DATASET EXTRACT »
Lemma serve_ok reqs : hf_tokenizer -> (forall k ts, 0 <= sizeof k ts) -> 0 <= max_bytes -> forall c,
  cache_ok tok max_bytes max_entries c ->
  exists c', serve (_qualify t) tok sizeof max_bytes max_entries stock t c reqs
      = Ok (map (fun r => stock r.1.1 r.1.2) reqs, c') /\ cache_ok tok max_bytes max_entries c'.
Proof.
  intros Hhf Hsize Hmax. induction reqs as [|[[text k] salt] rs IH]; intros c Hc; [by exists c |].
  destruct (tokenize_ok c text k salt Hhf Hsize Hmax Hc) as (c1 & E1 & Hc1).
  destruct (IH c1 Hc1) as (c2 & E2 & Hc2). exists c2. split; [|done].
  cbn [serve]. rewrite E1. cbn [mbind res_bind fst snd]. rewrite E2. done.
Qed.

Lemma empty_cache_ok : 0 <= max_bytes -> cache_ok tok max_bytes max_entries empty_cache.
Proof. split; simpl; [constructor | done | done | lia | constructor]. Qed.
End serving.


(** Budgets: after any requests the byte counter is the sum of the sizes of
    the entries, within the byte budget; there are at most [max_entries] entries,
    with pairwise different keys, each holding the tokens of its own chunk; and the
    eviction loop never pops from an empty dict. *)
Theorem role_cache_bounded t tok sizeof max_bytes max_entries stock reqs :
  hf_tokenizer t tok stock -> (forall k ts, 0 <= sizeof k ts) -> 0 <= max_bytes ->
  exists out c, serve (_qualify t) tok sizeof max_bytes max_entries stock t empty_cache reqs = Ok (out, c) /\
    cbytes c = sum_sizes (entries c) /\ cbytes c <= max_bytes /\ (length (entries c) <= max_entries)%nat /\
    NoDup (entries c).*1 /\ Forall (fun e => e.2.1 = tok e.1.2) (entries c).
Proof.
  intros Hhf Hsize Hmax.
  destruct (serve_ok t tok sizeof max_bytes max_entries stock reqs Hhf Hsize Hmax _
    (empty_cache_ok tok max_bytes max_entries Hmax)) as (c & H & [? ? ? ? Ht]).
  eexists _, c. repeat (split; [eassumption |]). eapply Forall_impl; [exact Ht |]. by intros ? [? _].
Qed.

(** ** A concrete tokenizer: bytes without merges *)

Fixpoint codes (s : string) : list Z :=
  match s with EmptyString => [] | String c s' => Z.of_nat (nat_of_ascii c) :: codes s' end.
Lemma codes_app a b : codes (a ++ b)%string = codes a ++ codes b.
Proof. induction a as [|c a IH]; simpl; [done |]. by rewrite IH. Qed.
Fixpoint rep_char (n : nat) (c : ascii) : string :=
  match n with O => EmptyString | S n' => String c (rep_char n' c) end.

Definition byte_tokenizer : tokenizer := Tokenizer true
  (Some (TokConfig true "BPE" None (PreSequence [PrePart "Split" None; PrePart "ByteLevel" (Some false)])
    (Some "ByteLevel") [AddedToken "<u>" false false false false; AddedToken "<user>" false false false false]))
  false false.
Definition byte_stock (text : string) (k : kwargs) : list Z :=
  if truthy (getattr (truncation k) VNone)
  then match limit_of k with Some (Some l) => firstn (Z.to_nat l) (codes text) | _ => codes text end
  else codes text.
Definition byte_size (k : ckey) (ts : list Z) : Z := 256 + 28 * Z.of_nat (length ts).

Lemma byte_hf : hf_tokenizer byte_tokenizer codes byte_stock.
Proof.
  split; [done | intros; by rewrite !codes_app |].
  intros text k limit _ _ Hl Ho. unfold byte_stock. rewrite Hl.
  destruct (truthy (getattr (truncation k) VNone)); [|done]. destruct limit as [l|]; [|done].
  simpl in Ho. apply Z.ltb_ge in Ho. apply firstn_all2. lia.
Qed.

Definition plain_kwargs : kwargs := Kwargs true (Some (VBool true)) (Some (VInt 4000)) false.
Definition two_requests : list (string * kwargs * option string) :=
  let body := rep_char 1100 "a"%char in
  [(("<user>" ++ body ++ "<u>hi")%string, plain_kwargs, Some "s"); (("<user>" ++ body ++ "<u>there")%string, plain_kwargs, Some "s")].


Lemma role_cache_bounded_witness :
  exists out c, serve (_qualify byte_tokenizer) codes byte_size 40000 1 byte_stock byte_tokenizer empty_cache two_requests = Ok (out, c) /\
    cbytes c = sum_sizes (entries c) /\ cbytes c <= 40000 /\ (length (entries c) <= 1)%nat /\
    NoDup (entries c).*1 /\ Forall (fun e => e.2.1 = codes e.1.2) (entries c).
Proof. apply role_cache_bounded; [exact byte_hf | intros; unfold byte_size; lia | by vm_compute]. Defined.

WORK TO COMPLETE » Copy out the lines above exactly, beginning at the one that contains "match s with" and ending at the one that contains "(Some (TokConfig true".

WRITTEN ANSWER »
  match s with EmptyString => [] | String c s' => Z.of_nat (nat_of_ascii c) :: codes s' end.
Lemma codes_app a b : codes (a ++ b)%string = codes a ++ codes b.
Proof. induction a as [|c a IH]; simpl; [done |]. by rewrite IH. Qed.
Fixpoint rep_char (n : nat) (c : ascii) : string :=
  match n with O => EmptyString | S n' => String c (rep_char n' c) end.

Definition byte_tokenizer : tokenizer := Tokenizer true
  (Some (TokConfig true "BPE" None (PreSequence [PrePart "Split" None; PrePart "ByteLevel" (Some false)])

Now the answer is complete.